Lemma wprod_step_inv n N C s i t sp s' :
  wqinv n N C s → n < 2 ^ 62 → wprod_step s i t sp = Some s' → ∃ N', wqinv (n + 1) N' C s'.
Proof.
  intros HI Hn. unfold wprod_step. destruct (w_prods s !! i) as [[V p]|] eqn:Hi; [|done]. cbn [mbind option_bind].
  destruct (prod_idle p) eqn:Hidle; [done|]. destruct (perform _ _ _ _ _) as [[[M' V'] r]|] eqn:HP; [|done].
  cbn [mbind option_bind]. intros [= <-].
  assert (∀ pos, slot_at (w_cap s) pos = pos mod w_cap s) as Hsl by (intros pos; by eapply wqinv_slot).
  assert (∀ s', wqinv n N C s' → ∃ N', wqinv (n + 1) N' C s') as Hw by (intros s' H; exists N; eapply wqinv_weaken; [exact H|lia]).
  destruct p; try discriminate Hidle; cbn [prod_access] in HP; rewrite ?Hsl in HP; cbn [log_after].
  - apply Hw. cbn [prod_after]. destruct (_ =? 0); by eapply wqinv_other.
  - apply Hw. by eapply wqinv_other.
  - apply Hw. cbn [prod_after]. destruct (_ >=? _); by eapply wqinv_other.
  - cbn in HP. destruct (update _ _ _ _ _ _) as [[[M1 V1] v]|] eqn:HU; [|done]. injection HP as <- <- <-.
    exists (N + 1). by eapply wqinv_claim.
  - apply Hw. apply perform_load in HP as (y & HL & -> & -> & ->). by eapply wqinv_recheck.
  - apply Hw. apply perform_load in HP as (y & HL & -> & -> & ->). by eapply wqinv_spin.
  - apply Hw. cbn in HP. injection HP as HM HV' _.
    eapply wqinv_write; [exact HI|exact Hi|done|done|by left|]. unfold touch. by rewrite <- HM, <- HV'.
  - apply Hw. cbn in HP. injection HP as HM HV' _.
    eapply wqinv_write; [exact HI|exact Hi|done|done|by right|]. unfold touch. by rewrite <- HM, <- HV'.
  - apply Hw. apply perform_store in HP as (y & HS & -> & -> & ->). by eapply wqinv_publish.
  - apply Hw. cbn [prod_after]. destruct (_ =? 0); by eapply wqinv_other.
  - apply Hw. by eapply wqinv_other.
  - apply Hw. cbn [prod_after]. destruct (negb (ret =? 0) && op_blocking o) eqn:E; [|by eapply wqinv_return].
    apply andb_true_iff in E as [E _]. eapply wqinv_other; try done. cbn. unfold accepted_ret. cbn. by destruct (ret =? 0).
  - apply Hw. cbn [prod_after]. destruct (_ =? 0); [by eapply wqinv_other|by eapply wqinv_return].
  - apply Hw. by eapply wqinv_other.
Qed.

(** ** A step of the consumer *)

Section consumer.
Context (n N C : Z) (s : wstate A) (HI : wqinv n N C s) (Hn : n < 2 ^ 62).
Abbreviation V := (fst (w_cons s)).
Abbreviation T := (clen (w_out s)).
Abbreviation moved M' V' c' out' :=
  (WState (w_cap s) M' (w_prods s) (V', c') (w_closer s) (w_log s) out' (w_rets s)).
Abbreviation threads C' M' V' c' out' :=
  (threads_ok (w_cap s) N C' M' (w_log s) (with_role <$> w_prods s) V' (reader_of c') out' (fst (w_closer s))).

Lemma wqinv_cons C' M' V' c' out' :
  threads C' M' V' c' out' → cpc_ok (clen out') c' → wqinv n N C' (moved M' V' c' out').
Proof. intros HT Hok. destruct HI. split; cbn; try done. Qed.

Lemma cons_other x t sp M' V' a c' :
  perform x (w_mem s) V t sp = Some (M', V', a) → ring_other x = true → cpc_ok T c' →
  (reader_of c' = reader_of (snd (w_cons s)) ∨ reader_of c' = Caught ∧ C = T ∨ reader_of c' = Reading [] ∧ C = T) →
  wqinv n N C (moved M' V' c' (w_out s)).
Proof.
  intros HP Hx Hok Hr. pose proof (x_threads _ _ _ _ HI) as HT. apply wqinv_cons; [|done].
  eapply (threads_cons_other _ _ _ _ _ _ _ _ _ _ HT); [exact HP|exact Hx|]. intros Hle.
  destruct Hr as [->|[[-> ->]|[-> ->]]]; [by eapply reads_mono; [| |apply HT]|done|]. cbn. change (clen []) with 0. split; [lia|done].
Qed.

Lemma wqinv_seq av got t y :
  snd (w_cons s) = C_seq T av got → load Acquire (w_mem s) V (L_seq (C mod w_cap s)) t = Some y →
  wqinv n N C (moved (w_mem s) (snd y)
    (if negb (fst y =? C + 1) then if clen got =? 0 then C_idle else C_store T got else C_copy T av got) (w_out s)).
Proof.
  intros Ec HL. pose proof (x_threads _ _ _ _ HI) as HT. rewrite Ec in HT. cbn in HT.
  destruct (threads_seq _ _ _ _ _ _ _ _ _ _ HT got t y eq_refl HL) as (H1 & H2 & H3).
  destruct (Z.eqb_spec (fst y) (C + 1)); cbn [negb]; [by apply wqinv_cons; [apply H1|]|].
  destruct (Z.eqb_spec (clen got) 0) as [E|]; [|by apply wqinv_cons]. apply wqinv_cons; [|done].
  apply H3. unfold clen in E. destruct got; [done|cbn in E; lia].
Qed.
End consumer.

==============================

• Exercise prompt:
For the string "assert", find every line of the material that contains it, and copy each one.

• Answer space:
  assert (∀ pos, slot_at (w_cap s) pos = pos mod w_cap s) as Hsl by (intros pos; by eapply wqinv_slot).
  assert (∀ s', wqinv n N C s' → ∃ N', wqinv (n + 1) N' C s') as Hw by (intros s' H; exists N; eapply wqinv_weaken; [exact H|lia]).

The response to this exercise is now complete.